Exit codes: 0 success, 1 validation error (malformed JSON, strict miss, mutual-exclusion violation), 2 no candidates to harvest.

dlm train --listen-rpc

During --watch, open a JSON-RPC endpoint that accepts inject_probe pushes from external eval harnesses. Requires DLM_PROBE_TOKEN in the environment.
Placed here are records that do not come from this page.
Definition route_with_tool_policy_v1 (call : GatewayToolCallV1) (candidates : RoutingCandidatesV1)
    (policy : UniversalToolPolicyV1) :
    Universal.UniversalGatewayDecisionV1 * RoutingCandidatesV1 :=
  let '(routed, candidates) := route call candidates in
  let decision :=
    if is_denied policy || match routed with RequireApproval | Refuse => true | _ => false end
    then Universal.RefuseByPolicy
    else if must_bypass_storage (policy_capability policy) then Universal.PassthroughWithoutStorage
    else match policy_capability policy with
    | ExactStateBoundRead | DeterministicCommand =>
      match routed with
      | ServeExact => Universal.ReuseExact
      | ServeDeterministicCoverage => Universal.ReuseDeterministicCoverage
      | JoinInflight => Universal.JoinInflight
      | Execute | ValidateSemanticCandidate | ExecuteNonReplayable => Universal.ExecuteAndObserve
      | RequireApproval | Refuse => Universal.RefuseByPolicy
      end
    | FreshnessBoundRead | NonReusableRead => Universal.ExecuteAndObserve
    | Mutation | CredentialOperation | Communication | Deployment | Payment | Interactive
    | Capabilities.Unknown => Universal.PassthroughWithoutStorage
    end in
  (decision, candidates).

Definition classify_action_v1 (call : GatewayToolCallV1) (context : UniversalActionContextV1) :
    option ClassifiedUniversalActionV1 := SealedProfileRegistryV1_classify call context.

Definition is_preapproved (call : GatewayToolCallV1) : bool :=
  match call_permission_class call with Permissions.Preapproved => true | _ => false end.

(** The last match: what a status makes of the policy's decision. *)
Definition decide_status (classification : ClassifiedUniversalActionV1)
    (policy_decision : Universal.UniversalGatewayDecisionV1) : Universal.UniversalGatewayDecisionV1 :=
  match classified_status classification with
  | Statuses.DangerousInvalidConfiguration => Universal.RefuseDangerousInvalidConfiguration
  | Statuses.ContractOnly => Universal.PassthroughWithoutStorage
  | Statuses.Unprofiled =>
    match policy_capability (classified_policy classification) with
    | FreshnessBoundRead => Universal.ExecuteAndObserve
    | _ => Universal.PassthroughWithoutStorage
    end
  | Statuses.Qualified =>
    match policy_decision with
    | Universal.ReuseExact | Universal.ReuseDeterministicCoverage => Universal.ReusePromotedResult
    | Universal.JoinInflight => Universal.JoinInflight
    | Universal.ExecuteAndObserve => Universal.ExecuteAndObserve
    | Universal.PassthroughWithoutStorage => Universal.PassthroughWithoutStorage
    | Universal.RefuseByPolicy => Universal.RefuseByPolicy
    | Universal.ReusePromotedResult | Universal.RefuseDangerousInvalidConfiguration =>
      Universal.RefuseDangerousInvalidConfiguration
    end
  end.

(** [None] is a panic of the classifier. *)
Definition route_automatically_v1 (call : GatewayToolCallV1) (candidates : RoutingCandidatesV1)
    (context : UniversalActionContextV1) (value : ReuseValueModelV1) :
    option (Universal.UniversalGatewayDecisionV1 * RoutingCandidatesV1) :=
  classification ← classify_action_v1 call context;
  match classified_status classification with
  | Statuses.DangerousInvalidConfiguration =>
    Some (Universal.RefuseDangerousInvalidConfiguration, candidates)
  | _ =>
    if negb (is_preapproved call) then Some (Universal.RefuseByPolicy, candidates)
    else if is_reuse_qualified classification && negb (has_positive_value value)
    then Some (Universal.PassthroughWithoutStorage, candidates)
    else
      let '(policy_decision, candidates) :=
        route_with_tool_policy_v1 call candidates (classified_policy classification) in
      match policy_decision with
      | Universal.RefuseByPolicy => Some (policy_decision, candidates)
      | _ => Some (decide_status classification policy_decision, candidates)
      end
  end.
End routing.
See docs/cookbook/probe-driven-training.md for the wire protocol and security notes.

Option Default Notes
--listen-rpc HOST:PORT off Bind the probe-RPC endpoint. Requires --watch or --max-cycles.
--max-cycles N 0 Bounded-loop alternative to --watch for convergence runs (scaffolded — currently refuses execution without --watch).

Exit codes

Code Meaning
0 Success.
1 Runtime failure (license refused, disk full, OOM, template drift, lock validation).
2 CLI misuse (mutex violation, missing argument).

Domain errors are formatted consistently via bare console.print calls in each subcommand (prefix convention: <subject>: <message>, e.g. lock: base_model_revision changed). Uncaught exceptions escape into dlm.cli.reporter which picks a matching prefix from the module the exception came from and renders a tier-3 generic message.